I can't even find a chip of paint off of it. And every decal looks like it was just placed on. The rust and dirt appears to be from having the bike hanging for many years in the garage. Only bad thing that stood out was a scuff on the saddle. When I looked closer as I was taking photos, I saw that even the bolts have the "M" logo on them and the handlebar plug does also.  I also saw that the tires are marked "Made In France", but I need to look closer to see the maker.

So, @Sven , it took about 3 weeks to get another bike since you're keeping track, lol. But this should prove to be an easy detailing, and hopefully the rust on the rims is just laying on top. 

And as usual I tell you guys what I paid...$50. I consider it a great deal for a bike in this condition. Will I make a lot of money on it should I decide at some point sell it? No. But its been brought out of hiding after all these years and deserves to be back on the road. Enjoy the AS PURCHASED photos...


----------



## HARPO (Feb 16, 2019)

More photos. Oh, and I figured the rack was worth $20 alone anyway.


----------



## HARPO (Feb 16, 2019)

I found the Catalog Specs page online, and everything on the bike matches it. Of course you'll need to blow it up to see it


----------



## HARPO (Feb 17, 2019)

All cleaned up! Took it for a short ride and it even shifts perfectly, something I didn't expect.
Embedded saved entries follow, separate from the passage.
(** * AnonCreds / W3C credential utilities

    A shallow embedding of
    [packages/anoncreds/src/utils/w3cAnonCredsUtils.ts]:
    the credential-info projector ([getAnoncredsCredentialInfoFromRecord]),
    the tag extractor ([getAnonCredsTagsFromRecord]), the store-time
    normalisation ([getStoreCredentialOptions]) and the tag deriver
    ([getW3cRecordAnonCredsTags]).

    JavaScript objects used as string-keyed dictionaries are finite maps
    ([gmap string _]); a property that is present but holds [undefined] is a
    key bound to [JUndefined], which is not the same thing as a missing key.
    Code that can throw returns an [outcome]. *)

From stdpp Require Import gmap strings list fin_maps pretty.
From Stdlib Require Import ZArith Ascii.

Open Scope string_scope.

(** ** JavaScript values *)

(** The values that occur as tag values and as the id fields of the
    projected info: [undefined], [null], booleans, strings and the string
    arrays of the default tags. *)
Inductive JsValue : Type :=
  | JUndefined
  | JNull
  | JBool (b : bool)
  | JString (s : string)
  | JArray (l : list string).

(** A claim value ([AnonCredsClaimRecord]): a string, a number or a
    boolean.  Numbers are carried as integers; nothing here computes with
    them. *)
Inductive ClaimValue : Type :=
  | ClaimString (s : string)
  | ClaimNumber (n : Z)
  | ClaimBoolean (b : bool).

#[global] Instance JsValue_eq_dec : EqDecision JsValue.
Proof. solve_decision. Defined.

(** [!!v] of JavaScript: what an [if (!v)] test looks at. *)
Definition truthy (v : JsValue) : bool :=
  match v with
  | JUndefined | JNull => false
  | JBool b => b
  | JString s => negb (String.eqb s "")
  | JArray _ => true
  end.

(** [o.k] on an object: a missing property reads as [undefined]. *)
Definition prop (o : gmap string JsValue) (k : string) : JsValue :=
  default JUndefined (o !! k).

(** [v ?? null]. *)
Definition orNull (v : JsValue) : JsValue :=
  match v with
  | JUndefined | JNull => JNull
  | _ => v
  end.

(** An optional string field [s?: string] read as [s ?? null]. *)
Definition optOrNull (s : option string) : JsValue :=
  match s with
  | Some x => JString x
  | None => JNull
  end.

(** An optional string field placed in an object literal: the key is
    written either way, with [undefined] when the field is not given. *)
Definition optOrUndefined (s : option string) : JsValue :=
  match s with
  | Some x => JString x
  | None => JUndefined
  end.

(** ** Exceptions *)

Inductive Thrown : Type :=
  | CredoError (message : string)
  | TypeError.

Definition MalformedCredentialSubject : Thrown :=
  CredoError "Credential subject must be an object, not an array.".
Definition MissingTags : Thrown :=
  CredoError "AnonCreds tags not found on credential record.".
Definition MissingMetadata : Thrown :=
  CredoError "AnonCreds metadata not found on credential record.".

Inductive outcome (A : Type) : Type :=
  | Return (a : A)
  | Throw (e : Thrown).
Arguments Return {A} a.
Arguments Throw {A} e.

#[global] Instance outcome_ret : MRet outcome := fun _ a => Return a.
#[global] Instance outcome_bind : MBind outcome := fun _ _ f m =>
  match m with
  | Return a => f a
  | Throw e => Throw e
  end.

Definition returns {A} (m : outcome A) : Prop := ∃ a, m = Return a.

(** ** Records *)

Module AnonCredsCredentialValue.
Record t : Type := mk { raw : string; encoded : string }.
End AnonCredsCredentialValue.

(** The native credential payload.  The code reads [schema_id],
    [cred_def_id], [rev_reg_id] and [values] off it; [other_keys] lists the
    names of its further own properties (signature material and the like),
    whose contents this module never looks at but whose names a [for ... in]
    over the object enumerates. *)
Module AnonCredsCredential.
Record t : Type := mk {
  schema_id : string;
  cred_def_id : string;
  rev_reg_id : option string;
  values : gmap string AnonCredsCredentialValue.t;
  other_keys : list string
}.

(** The enumerable property names of the object. *)
Definition keys (c : t) : list string :=
  ("schema_id" :: "cred_def_id" ::
    (match rev_reg_id c with Some _ => ["rev_reg_id"] | None => [] end))
  ++ ("values" :: other_keys c).
End AnonCredsCredential.

Module AnonCredsCredentialRecord.
Record t : Type := mk {
  credential : AnonCredsCredential.t;
  credentialId : string;
  credentialRevocationId : option string;
  linkSecretId : string;
  methodName : string
}.
End AnonCredsCredentialRecord.

Module W3cAnoncredsCredentialMetadata.
Record t : Type := mk {
  credentialId : string;
  credentialRevocationId : option string;
  linkSecretId : string;
  methodName : string
}.
End W3cAnoncredsCredentialMetadata.

Module W3cCredentialSubject.
(** [claims] is [None] when the property is [undefined] or [null]. *)
Record t : Type := mk {
  id : option string;
  claims : option (gmap string ClaimValue)
}.
End W3cCredentialSubject.

(** [credentialSubject] is one subject or an array of them
    ([Array.isArray]). *)
Inductive CredentialSubject : Type :=
  | SingleSubject (s : W3cCredentialSubject.t)
  | SubjectArray (l : list W3cCredentialSubject.t).

Module W3cVerifiableCredential.
Record t : Type := mk {
  issuerId : string;
  credentialSubject : CredentialSubject
}.
End W3cVerifiableCredential.

(** The standards-based record: the credential document, the metadata side
    table and the tag mapping that [getTags()] returns. *)
Module W3cCredentialRecord.
Record t : Type := mk {
  credential : W3cVerifiableCredential.t;
  metadata : gmap string W3cAnoncredsCredentialMetadata.t;
  getTags : gmap string JsValue
}.
End W3cCredentialRecord.

Module AnonCredsCredentialInfo.
Record t : Type := mk {
  attributes : gmap string ClaimValue;
  credentialId : string;
  credentialDefinitionId : JsValue;
  schemaId : JsValue;
  credentialRevocationId : JsValue;
  revocationRegistryId : JsValue;
  methodName : string;
  linkSecretId : string
}.
End AnonCredsCredentialInfo.

(** [W3cCredentialRecord | AnonCredsCredentialRecord], told apart by
    [instanceof]. *)
Inductive CredentialRecord : Type :=
  | IsW3cCredentialRecord (r : W3cCredentialRecord.t)
  | IsAnonCredsCredentialRecord (r : AnonCredsCredentialRecord.t).

(** ** Tag keys *)

Definition requiredTagKeys : list string :=
  [ "anonCredsLinkSecretId"; "anonCredsMethodName"; "anonCredsSchemaId";
    "anonCredsSchemaName"; "anonCredsSchemaVersion";
    "anonCredsSchemaIssuerId"; "anonCredsCredentialDefinitionId" ].

Definition revocationTagKeys : list string :=
  [ "anonCredsRevocationRegistryId"; "anonCredsCredentialRevocationId" ].

Definition unqualifiedTagKeys : list string :=
  [ "anonCredsUnqualifiedIssuerId";
    "anonCredsUnqualifiedCredentialDefinitionId";
    "anonCredsUnqualifiedSchemaId"; "anonCredsUnqualifiedSchemaIssuerId";
    "anonCredsUnqualifiedRevocationRegistryId" ].

(** [`anonCredsAttr::${key}::value`] and [`anonCredsAttr::${key}::marker`]. *)
Definition attrValueKey (key : string) : string :=
  "anonCredsAttr::" +:+ key +:+ "::value".
Definition attrMarkerKey (key : string) : string :=
  "anonCredsAttr::" +:+ key +:+ "::marker".

(** [key.startsWith('anonCreds')]. *)
Definition startsWithAnonCreds (key : string) : bool :=
  String.prefix "anonCreds" key.

Module AnonCredsSchema.
Record t : Type := mk {
  issuerId : string;
  name : string;
  version : string;
  attrNames : list string
}.
End AnonCredsSchema.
And the original Michelin tires and tubes still hold the road nicely on perfectly trued wheels. Unreal! 

Sadly, though, the chrome on the Rigida rims was pitted and didn't come out as well as hoped. But on the bright side, the paint and decals are almost flawless, almost appearing that it just came out of the box back in 1977. Also, the rest of the chrome on the components, including the Lyotard pedals, did come out beautiful and shiny. 

I'm really happy with this one, and I think I'll be hanging onto it for a while!!


----------



## Sevenhills1952 (Feb 17, 2019)

[emoji34]



Sent from my SM-S320VL using Tapatalk


----------



## HARPO (Feb 17, 2019)

Sevenhills1952 said:


> [emoji34]View attachment 950922
> 
> Sent from my SM-S320VL using Tapatalk




_*LMAO!!!  *_BTW, if 1952 in your Forum name is your birth year, it's mine also, lol.


----------



## Sevenhills1952 (Feb 17, 2019)

Great to be born in '52, isn't it? 
I saw that picture and thought that was you going to pick up the bike...using the sidecar, complete with marching band!
Shame we're so far apart...love to see your collection.
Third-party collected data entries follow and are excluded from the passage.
Definition change_contact (args : list string) : Cmd string :=
  input_error id
    match args with
    | [name; phone] =>
        found <~ on_book (AddressBook.find name) ;;
        match found with
        | Some record =>
            p <~ first_phone record ;;
            record' <~ on_record name record
                         (ContactRecord.edit_phone (value p) phone) ;;
            cret ("Contact updated: " ++ Record_str record')%string
        | None => craise (not_found name)
        end
    | _ => craise name_and_phone
    end.

Definition show_phone (args : list string) : Cmd string :=
  input_error id
    match args with
    | [name] =>
        found <~ on_book (AddressBook.find name) ;;
        match found with
        | Some record =>
            p <~ first_phone record ;;
            cret ("Phone for " ++ name ++ ": " ++ Field_str p)%string
        | None => craise (not_found name)
        end
    | _ => craise name_only
    end.

Fixpoint print_records (items : list (string * ContactRecord.t)) : Cmd unit :=
  match items with
  | [] => cret tt
  | (_, record) :: items' =>
      _ <~ print (Record_str record) ;; print_records items'
  end.

(** [show_all] returns nothing after printing, and a text when the book is
    empty. *)
Definition show_all : Cmd (option string) :=
  input_error Some
    (fun w =>
       match book w with
       | [] => cret (Some "No contacts available.") w
       | items => (_ <~ print_records items ;; cret None) w
       end).

Definition add_birthday (args : list string) : Cmd string :=
  input_error id
    match args with
    | [name; birthday] =>
        found <~ on_book (AddressBook.find name) ;;
        match found with
        | Some record =>
            record' <~ on_record name record
                         (ContactRecord.add_birthday birthday) ;;
            cret ("Birthday added for " ++ name ++ ": "
                  ++ optional_str (ContactRecord.birthday record'))%string
        | None => craise (not_found name)
        end
    | _ => craise name_and_birthday
    end.

Definition show_birthday (args : list string) : Cmd string :=
  input_error id
    match args with
    | [name] =>
        found <~ on_book (AddressBook.find name) ;;
        match found with
        | Some record =>
            cret ("Birthday for " ++ name ++ ": "
                  ++ optional_str (ContactRecord.birthday record))%string
        | None => craise (not_found name)
        end
    | _ => craise name_only
    end.

(** [today] stands for what [datetime.today()] returns during the call. *)
Definition birthdays (today : datetime) : Cmd string :=
  input_error id
    (upcoming_birthdays <~
       on_book (AddressBook.get_birthdays_per_week today) ;;
     match upcoming_birthdays with
     | [] => cret "No upcoming birthdays in the next week."
     | _ =>
         cret ("Upcoming birthdays:" ++ newline
               ++ join newline upcoming_birthdays)%string
     end).

(** The branches of the loop of [main] for one command; the value tells
    whether the loop is left. *)
Definition dispatch (command : string) (args : list string)
    (today : datetime) : Cmd bool :=
  if String.eqb command "close" || String.eqb command "exit" then
    _ <~ print "Good bye!" ;; cret true
  else if String.eqb command "hello" then
    _ <~ print "How can I help you?" ;; cret false
  else if String.eqb command "add" then
    s <~ add_contact args ;; _ <~ print s ;; cret false
  else if String.eqb command "change" then
    s <~ change_contact args ;; _ <~ print s ;; cret false
  else if String.eqb command "phone" then
    s <~ show_phone args ;; _ <~ print s ;; cret false
  else if String.eqb command "all" then
    _ <~ show_all ;; cret false
  else if String.eqb command "add-birthday" then
    s <~ add_birthday args ;; _ <~ print s ;; cret false
  else if String.eqb command "show-birthday" then
    s <~ show_birthday args ;; _ <~ print s ;; cret false
  else if String.eqb command "birthdays" then
    s <~ birthdays today ;; _ <~ print s ;; cret false
  else
    _ <~ print "Invalid command." ;; cret false.

(** The [try] of the loop: a [ValueError] is printed and the loop goes
    on. *)
Definition guarded (body : Cmd bool) : Cmd bool :=
  fun w =>
    match body w with
    | (inl (Raised (ValueError e)), w') =>
        (_ <~ print ("Error: " ++ e) ;; cret false) w'
    | r => r
    end.

(** How the program ends. *)
Inductive ending : Type :=
| Exited
| Crashed (f : failure).

(** The loop of [main] over the lines typed, each with the time at which
    it is handled. When the lines run out, [input] raises. *)
Fixpoint main_loop (inputs : list (string * datetime)) (w : console)
    : ending * console :=
  match inputs with
  | [] => (Crashed EOFError, write "Enter a command: " w)
  | (user_input, today) :: inputs' =>
      let w1 := write "Enter a command: " w in
      match parse_input user_input with
      | inl e => (Crashed (Raised e), w1)
      | inr (command, args) =>
          match guarded (dispatch command args today) w1 with
          | (inl f, w2) => (Crashed f, w2)
          | (inr true, w2) => (Exited, w2)
          | (inr false, w2) => main_loop inputs' w2
          end
      end
  end.

Definition main (inputs : list (string * datetime)) : ending * console :=
  match print "Welcome to the assistant bot!"
          (mkConsole AddressBook.empty []) with
  | (_, w) => main_loop inputs w
  end.

(** The [ValueError] of an unpacking with nothing to unpack. *)
Definition unpack_error : exn :=
  ValueError "not enough values to unpack (expected at least 1, got 0)".

(** What the commands keep of a book: one entry per name, each under the
    name of its record, each with a phone, each birthday built by
    [Birthday]. *)
Definition book_ok (b : AddressBook.t) : Prop :=
  dict_ok b /\
  (forall (k : string) (r : ContactRecord.t),
     In (k, r) b ->
     value (ContactRecord.name r) = k /\ ContactRecord.phones r <> []) /\
  birthdays_built b.

End Bot.

(** ** Phones *)

Lemma all_chars_Forall (p : ascii -> bool) (s : string) :
  all_chars p s = true <->
  Forall (fun c => p c = true) (list_ascii_of_string s).
Proof.
  induction s as [|c s IH]; simpl.
  - split; [constructor | reflexivity].
  - rewrite andb_true_iff, IH. split.
    + intros [Hc Hs]. now constructor.
    + intros H. inversion H; subst. now split.
Qed.

Lemma len_10 (s : string) : (len s =? 10) = true <-> String.length s = 10%nat.
Proof. unfold len. rewrite Z.eqb_eq. lia. Qed.

Lemma isdigit_all_chars (s : string) :
  String.length s = 10%nat -> isdigit s = all_chars char_isdigit s.
Proof. destruct s; [discriminate | reflexivity]. Qed.

Lemma Phone_check_iff (s : string) :
  isdigit s && (len s =? 10) = true <-> ten_digits s.
Proof.
  unfold ten_digits. rewrite andb_true_iff, len_10. split.
  - intros [Hd Hl]. split; [exact Hl |].
    apply all_chars_Forall. now rewrite <- isdigit_all_chars.
  - intros [Hl Hd]. split; [| exact Hl].
    rewrite isdigit_all_chars by exact Hl. now apply all_chars_Forall.
Qed.

Lemma Phone_init_accepts (s : string) :
  ten_digits s -> Phone_init s = inr (mkField s).
Proof.
  intros H. apply Phone_check_iff in H. unfold Phone_init.
  now rewrite H.
Qed.

Lemma Phone_init_rejects (s : string) :
  ~ ten_digits s -> Phone_init s = inl phone_error.
Proof.
  intros H. unfold Phone_init.
  destruct (isdigit s && (len s =? 10)) eqn:E; [| reflexivity].
  apply Phone_check_iff in E. contradiction.
Qed.

Lemma ten_digits_dec (s : string) : {ten_digits s} + {~ ten_digits s}.
Proof.
  destruct (isdigit s && (len s =? 10)) eqn:E.
  - left. now apply Phone_check_iff.
  - right. intros H. apply Phone_check_iff in H. congruence.
Qed.

Lemma ten_ascii_digits_ten_digits (s : string) :
  ten_ascii_digits s -> ten_digits s.
Proof.
  intros [Hl Hd]. split; [exact Hl |].
  eapply Forall_impl; [| exact Hd].
  intros c Hc. unfold char_isdigit. now rewrite Hc.
Qed.

(** C4, as the code has it: [Phone(s)] succeeds exactly when [s] has ten
    characters that [str.isdigit] takes for digits, the ten ASCII digits
    among them; the phone built then renders as [s], and every other [s]
    is refused with the [ValueError] of the phone format. *)
Theorem Phone_init_spec (s : string) :
  (Phone_init s = inr (mkField s) <-> ten_digits s) /\
  (Phone_init s = inl phone_error <-> ~ ten_digits s) /\
  (ten_ascii_digits s -> Phone_init s = inr (mkField s)) /\
  (forall p : Phone, Phone_init s = inr p -> Field_str p = s).
Proof.
  destruct (ten_digits_dec s) as [H | H].
  - pose proof (Phone_init_accepts s H) as E. rewrite E.
    split; [tauto |]. split; [split; [discriminate | tauto] |].
    split; [reflexivity |].
    intros p Hp. now inversion Hp.
  - pose proof (Phone_init_rejects s H) as E. rewrite E.
    split; [split; [discriminate | tauto] |]. split; [tauto |].
    split; [| discriminate].
    intros Ha. apply ten_ascii_digits_ten_digits in Ha. contradiction.
Qed.

Lemma Phone_init_spec_witness :
  Phone_init "0123456789" = inr (mkField "0123456789") /\
  Phone_init "12345" = inl phone_error.
Proof.
  split.
  - apply (Phone_init_spec "0123456789").
    split; [reflexivity | repeat constructor].
  - apply (Phone_init_spec "12345").
    intros [Hl _]. vm_compute in Hl. discriminate.
Defined.

(** C4, as the specification words it, fails: ten superscript twos are no
    ASCII digits, and [Phone] takes them. *)
Lemma Phone_init_superscripts :
  ~ (forall s : string,
       (exists p : Phone, Phone_init s = inr p) <-> ten_ascii_digits s).
Proof.
  intros H. destruct (H ten_superscripts) as [H1 _].
  destruct H1 as [_ Hd]; [eexists; reflexivity |].
  inversion Hd as [| c l Hc _]. vm_compute in Hc. discriminate.
Qed.

(** ** Records *)

Import ContactRecord.

(** C8, as the code has it: [add_phone] with a text that [Phone] refuses,
    one that is not ten characters that [str.isdigit] takes for digits,
    raises the [ValueError] of the phone format and leaves the record, its
    phone list included, as it was. *)
Theorem add_phone_invalid (r : ContactRecord.t) (raw : string) :
  ~ ten_digits raw ->
  add_phone raw r = (inl phone_error, r) /\
  phones (snd (add_phone raw r)) = phones r.
Proof.
  intros H. unfold add_phone, bind, lift.
  rewrite (Phone_init_rejects raw H). split; reflexivity.
Qed.

Lemma add_phone_invalid_witness :
  add_phone "12345" (mk (mkField "Bob") [mkField "0123456789"] None)
  = (inl phone_error, mk (mkField "Bob") [mkField "0123456789"] None).
Proof.
  apply (add_phone_invalid (mk (mkField "Bob") [mkField "0123456789"] None)
           "12345").
  intros [Hl _]. vm_compute in Hl. discriminate.
Defined.

(** C8, as the specification words it, fails: ten superscript twos are
    not ten ASCII digits, and [add_phone] takes them, raises nothing and
    appends them to the phones. *)
Lemma add_phone_superscripts :
  ~ ten_ascii_digits ten_superscripts /\
  add_phone ten_superscripts (mk (mkField "Bob") [mkField "0123456789"] None)
  = (inr tt,
     mk (mkField "Bob") [mkField "0123456789"; mkField ten_superscripts]
        None) /\
  ~ (forall (r : ContactRecord.t) (raw : string),
       ~ ten_ascii_digits raw ->
       add_phone raw r = (inl phone_error, r) /\
       phones (snd (add_phone raw r)) = phones r).
Proof.
  assert (Hn : ~ ten_ascii_digits ten_superscripts).
  { intros [_ Hd]. inversion Hd as [| c l Hc _]. vm_compute in Hc.
    discriminate. }
  split; [exact Hn |]. split; [reflexivity |].
  intros H.
  destruct (H (mk (mkField "Bob") [mkField "0123456789"] None)
              ten_superscripts Hn) as [E _].
  vm_compute in E. discriminate.
Qed.

Lemma add_phone_valid (r : ContactRecord.t) (raw : string) :
  ten_digits raw ->
  add_phone raw r
  = (inr tt, mk (name r) (phones r ++ [mkField raw]) (birthday r)).
Proof.
  intros H. unfold add_phone, bind, lift.
  now rewrite (Phone_init_accepts raw H).
Qed.

(** [edit_phone] builds no [Phone]: it raises nothing, whatever the new
    text is. *)
Lemma edit_phone_never_raises (r : ContactRecord.t) (old new : string) :
  fst (edit_phone old new r) = inr tt.
Proof. reflexivity. Qed.

(** C2 on the code: the record holding the phone 1234567890, asked to
    replace it by the text abc, which [Phone] refuses, raises nothing and
    now holds abc; and no call of [edit_phone] raises. *)
Theorem edit_phone_skips_validation :
  Phone_init "abc" = inl phone_error /\
  edit_phone "1234567890" "abc"
    (mk (mkField "Alice") [mkField "1234567890"] None)
  = (inr tt, mk (mkField "Alice") [mkField "abc"] None) /\
  (forall (r : ContactRecord.t) (old new : string),
     fst (edit_phone old new r) = inr tt).
Proof.
  split; [reflexivity |]. split; [reflexivity |].
  intros r old new. apply edit_phone_never_raises.
Qed.

Lemma edit_first_absent (old new : string) (ps : list Phone) :
  ~ In old (phone_values ps) -> edit_first old new ps = ps.
Proof.
  induction ps as [|p ps IH]; simpl; intros H; [reflexivity |].
  destruct (String.eqb_spec (value p) old) as [E | E].
  - exfalso. apply H. now left.
  - rewrite IH; [reflexivity |]. intros Hin. apply H. now right.
Qed.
Sent from my SM-S320VL using Tapatalk


----------



## HARPO (Feb 17, 2019)

Sevenhills1952 said:


> Great to be born in '52, isn't it?
> I saw that picture and thought that was you going to pick up the bike...using the sidecar, complete with marching band!
> Shame we're so far apart...love to see your collection.
> 
> Sent from my SM-S320VL using Tapatalk




I'm going to assume you're from California?...


----------



## Sevenhills1952 (Feb 17, 2019)

HARPO said:


> I'm going to assume you're from California?...



Virginia.

California is great to visit, and a few friends there, but not for us![emoji16]

Sent from my SM-S320VL using Tapatalk


----------



## Sven (Feb 18, 2019)

I have lost countless nights sleep, wondering if you would ever find another fine bicycle. LOL.
That is a nice score.
 It looks as if they bought it , rode it around the block then placed in storage for decades.


----------



## bikemonkey (Feb 18, 2019)

Another great find Harpo!

from another Virginia boy born in '52...


----------



## HARPO (Feb 18, 2019)

bikemonkey said:


> Another great find Harpo!
> 
> from another Virginia boy born in '52...




 Pretty cool all of us 66-year-olds on this site


----------



## dweenk (Feb 20, 2019)

I sold my 1976 Motobecane Mirage a couple of months ago. It looked a lot like yours except for the frame size. I think that Motobecane had the most understated and tasteful graphics of all of the mass produced French bikes of the period.


----------